Umgekehrt waren die Könige auch auf das Engagement
wohlhabender Wirtschaftsbürger angewiesen. Der König
schenkte nicht nur, sondern er nutzte seine soziale Spitzenposition
auch zur Wirtschaftsförderung und damit zur Erhöhung des
Steueraufkommens in seinem Land. Daneben diente das Geschenk der
Selbstbestätigung des Monarchen. Dieser
"Königsmechanismus" funktionierte reibungslos, wie sich an
einem österreichischen Beispiel zeigen lässt:
Zunächst wurde ein aufwendig gearbeitetes Möbelstück
auf der Weltausstellung präsentiert. Wurde es dort als
preiswürdig eingestuft, wurde das Qualitätsobjekt Kaiser
Franz Josef I. geschenkt. Dieser gab es dann in ostentativer
Generosität an das von ihm gestiftete Kunstgewerbemuseum
weiter, oder er schenkte es an befreundete Königshäuser.
Dort gelangte das Geschenk dann ebenfalls ins jeweilige
Landesmuseum. Die Gegengeschenke nahmen den gleichen Weg vom
Unternehmen über die Weltausstellung und das Königshaus
ins Museum.
Königliche Geschenke dienten also nach zwei Seiten hin als
Beglaubigungsinstanz für neue Landesprodukte, und
Königshäuser waren gewissermaßen die
Auratisiermaschinen des Industrialisierungsprozesses. Nur die Gabe
besonderer Provenienz stiftete eine besondere Beziehung. In der
Frühzeit der Moderne waren die Monarchen Vorbilder für
bürgerliche Gemeinwohlorientierung. Darin lag ihr Nutzen
für die Zivilgesellschaft. Auch heute noch sind die Mitglieder
der Königshäuser "Meister der Sichtbarkeit" (Heinz Reif).
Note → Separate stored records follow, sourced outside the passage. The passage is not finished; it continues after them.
Definition can_grant_lock (lk : MDL_lock) (type_arg : enum_mdl_type) (requestor_ctx : nat)
  (ignore_lock_priority : bool) : bool :=
  let s := m_strategy lk in
  if ignore_lock_priority || negb (meets (m_bitmap (m_waiting lk)) (m_waiting_incompatible s type_arg))
  then
    if negb (meets (m_bitmap (m_granted lk)) (m_granted_incompatible s type_arg)) then true
    else
      negb (existsb (fun t => negb (t_ctx t =? requestor_ctx)%nat &&
                              is_incompatible_when_granted s (t_type t) type_arg)
                    (m_list (m_granted lk)))
  else false.

(** The loop of [reschedule_waiters] over the tickets that were waiting. *)
Fixpoint reschedule_loop (skip_high_priority : bool) (todo : list MDL_ticket)
  (lk : MDL_lock) (w : slots) : MDL_lock * slots :=
  match todo with
  | [] => (lk, w)
  | ticket :: todo =>
    let hog := hog_lock_types_bitmap (m_strategy lk) in
    if skip_high_priority && meets (MDL_BIT (t_type ticket)) hog
    then reschedule_loop skip_high_priority todo lk w
    else if can_grant_lock lk (t_type ticket) (t_ctx ticket) skip_high_priority then
      let '(was_occupied, w) := set_status w (t_ctx ticket) GRANTED in
      if negb was_occupied then
        let lk := set_waiting lk (remove_ticket (m_waiting lk) ticket) in
        let lk := set_granted lk (add_ticket (m_granted lk) ticket) in
        let lk := if meets (MDL_BIT (t_type ticket)) hog
                  then set_hog lk (u64 (m_hog_lock_count lk + 1)) else lk in
        reschedule_loop skip_high_priority todo lk w
      else reschedule_loop skip_high_priority todo lk w
    else reschedule_loop skip_high_priority todo lk w
  end.

(** [m_waiting.bitmap() & ~hog_lock_types]: some low-priority request waits. *)
Definition weak_waiting (lk : MDL_lock) : bool :=
  meets (m_bitmap (m_waiting lk)) (Z.lnot (hog_lock_types_bitmap (m_strategy lk))).

Definition skip_high_priority (max_write_lock_count : Z) (lk : MDL_lock) : bool :=
  (m_hog_lock_count lk >=? max_write_lock_count) && weak_waiting lk.

Definition reschedule_waiters (max_write_lock_count : Z) (lk : MDL_lock) (w : slots)
  : MDL_lock * slots :=
  let '(lk, w) := reschedule_loop (skip_high_priority max_write_lock_count lk)
                    (m_list (m_waiting lk)) lk w in
  (if negb (weak_waiting lk) then set_hog lk 0 else lk, w).

Definition has_pending_conflicting_lock (lk : MDL_lock) (ty : enum_mdl_type) : bool :=
  meets (m_bitmap (m_waiting lk)) (m_granted_incompatible (m_strategy lk) ty).

(** [MDL_lock::remove_ticket]: [None] when the lock became empty and is
    removed from the map. *)
Definition lock_remove_granted (mx : Z) (lk : MDL_lock) (w : slots) (t : MDL_ticket)
  : option MDL_lock * slots :=
  let lk := set_granted lk (remove_ticket (m_granted lk) t) in
  if is_empty lk then (None, w)
  else let '(lk, w) := reschedule_waiters mx lk w in (Some lk, w).

Definition lock_remove_waiting (mx : Z) (lk : MDL_lock) (w : slots) (t : MDL_ticket)
  : option MDL_lock * slots :=
  let lk := set_waiting lk (remove_ticket (m_waiting lk) t) in
  if is_empty lk then (None, w)
  else let '(lk, w) := reschedule_waiters mx lk w in (Some lk, w).

(** The contexts whose owners are told that [ctx] waits for them. *)
Definition notify_conflicting_locks (lk : MDL_lock) (ctx : nat) : list nat :=
  map t_ctx (filter (fun t => t_ctx t <> ctx /\ conflicting_locks (m_strategy lk) (t_type t) = true)
               (m_list (m_granted lk))).

Definition get_lock_owner (lk : MDL_lock) : option nat :=
  match m_list (m_granted lk) with t :: _ => Some (t_ctx t) | [] => None end.

(** Merging and retyping a granted ticket: it is taken out of the list, given
    its new type and put back. *)
Definition retype_granted (lk : MDL_lock) (t : MDL_ticket) (ty : enum_mdl_type) : MDL_lock :=
  set_granted lk (add_ticket (remove_ticket (m_granted lk) t) (mk_ticket (t_id t) (t_ctx t) ty)).

(** The part of [MDL_ticket::downgrade_lock] inside the critical section. *)
Definition lock_downgrade (mx : Z) (lk : MDL_lock) (w : slots) (t : MDL_ticket) (ty : enum_mdl_type)
  : MDL_lock * slots :=
  if decide (t_type t = ty) then (lk, w)
  else if negb (has_stronger_or_equal_type (m_strategy lk) (t_type t) ty) then (lk, w)
  else reschedule_waiters mx (retype_granted lk t ty) w.

(** ** Bitmaps are exact *)

Definition bitmap_of (l : list MDL_ticket) : Z := bits (map t_type l).

Definition wf_tlist (l : Ticket_list) : Prop :=
  m_bitmap l = bitmap_of (m_list l) /\ NoDup (map t_id (m_list l)).

Lemma type_val_inj a b : type_val a = type_val b -> a = b.
Proof. destruct a, b; simpl; congruence. Qed.

Lemma bit_land a b : Z.land (MDL_BIT a) (MDL_BIT b) = if decide (a = b) then MDL_BIT a else 0.
Proof. destruct a, b; reflexivity. Qed.

Lemma bits_cons t l : bits (t :: l) = Z.lor (MDL_BIT t) (bits l).
Proof. done. Qed.

Lemma bits_app a b : bits (a ++ b) = Z.lor (bits a) (bits b).
Proof. induction a as [|t a IH]; [done|]. simpl. rewrite IH. apply Z.lor_assoc. Qed.

Lemma bits_perm a b : a ≡ₚ b -> bits a = bits b.
Proof.
  intros H. induction H; simpl; [done|congruence| |congruence].
  rewrite !Z.lor_assoc. f_equal. apply Z.lor_comm.
Qed.

(** A bitmap meets a map when one of its types is in the map. *)
Lemma meets_bits l m : meets (bits l) m = existsb (fun t => meets (MDL_BIT t) m) l.
Proof.
  induction l as [|t l IH]; [done|]. simpl. rewrite <- IH. unfold meets.
  rewrite Z.land_lor_distr_l.
  destruct (Z.eqb_spec (Z.lor (Z.land (MDL_BIT t) m) (Z.land (bits l) m)) 0) as [E|E];
    destruct (Z.eqb_spec (Z.land (MDL_BIT t) m) 0) as [E1|E1];
    destruct (Z.eqb_spec (Z.land (bits l) m) 0) as [E2|E2]; try done;
    exfalso; rewrite Z.lor_eq_0_iff in *; tauto.
Qed.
Gegenwärtig bilden Unternehmer die weitaus größte
Berufsgruppe unter den Stiftern. Eine Gruppe, die Macht eher auf
diskrete Weise zu üben gewohnt ist. Die Folge ist, dass es dem
bürgerschaftlichen Engagement häufig genug an
Aufmerksamkeit fehlt - von der gelegentlichen Skandalisierung des
Schenkens wie im Fall der Sammlung Flick einmal abgesehen. Die
"Zivilität als Kultur" kann jedoch ohne öffentliche
Aufmerksamkeit ihre Vorbildwirkung nicht entfalten. Wohlhabende
Bürger müssen sich deshalb an das Geldausgeben in
großem Maßstab und vor großem Publikum
gewöhnen. Und sie können von den einstigen und jetzigen
Königen lernen, wie man Großzügigkeit als
öffentliche Geste inszeniert.
Dr. Manuel Frey ist wissenschaftlicher Mitarbeiter am Institut
für Geschichte der Technischen Universität Berlin.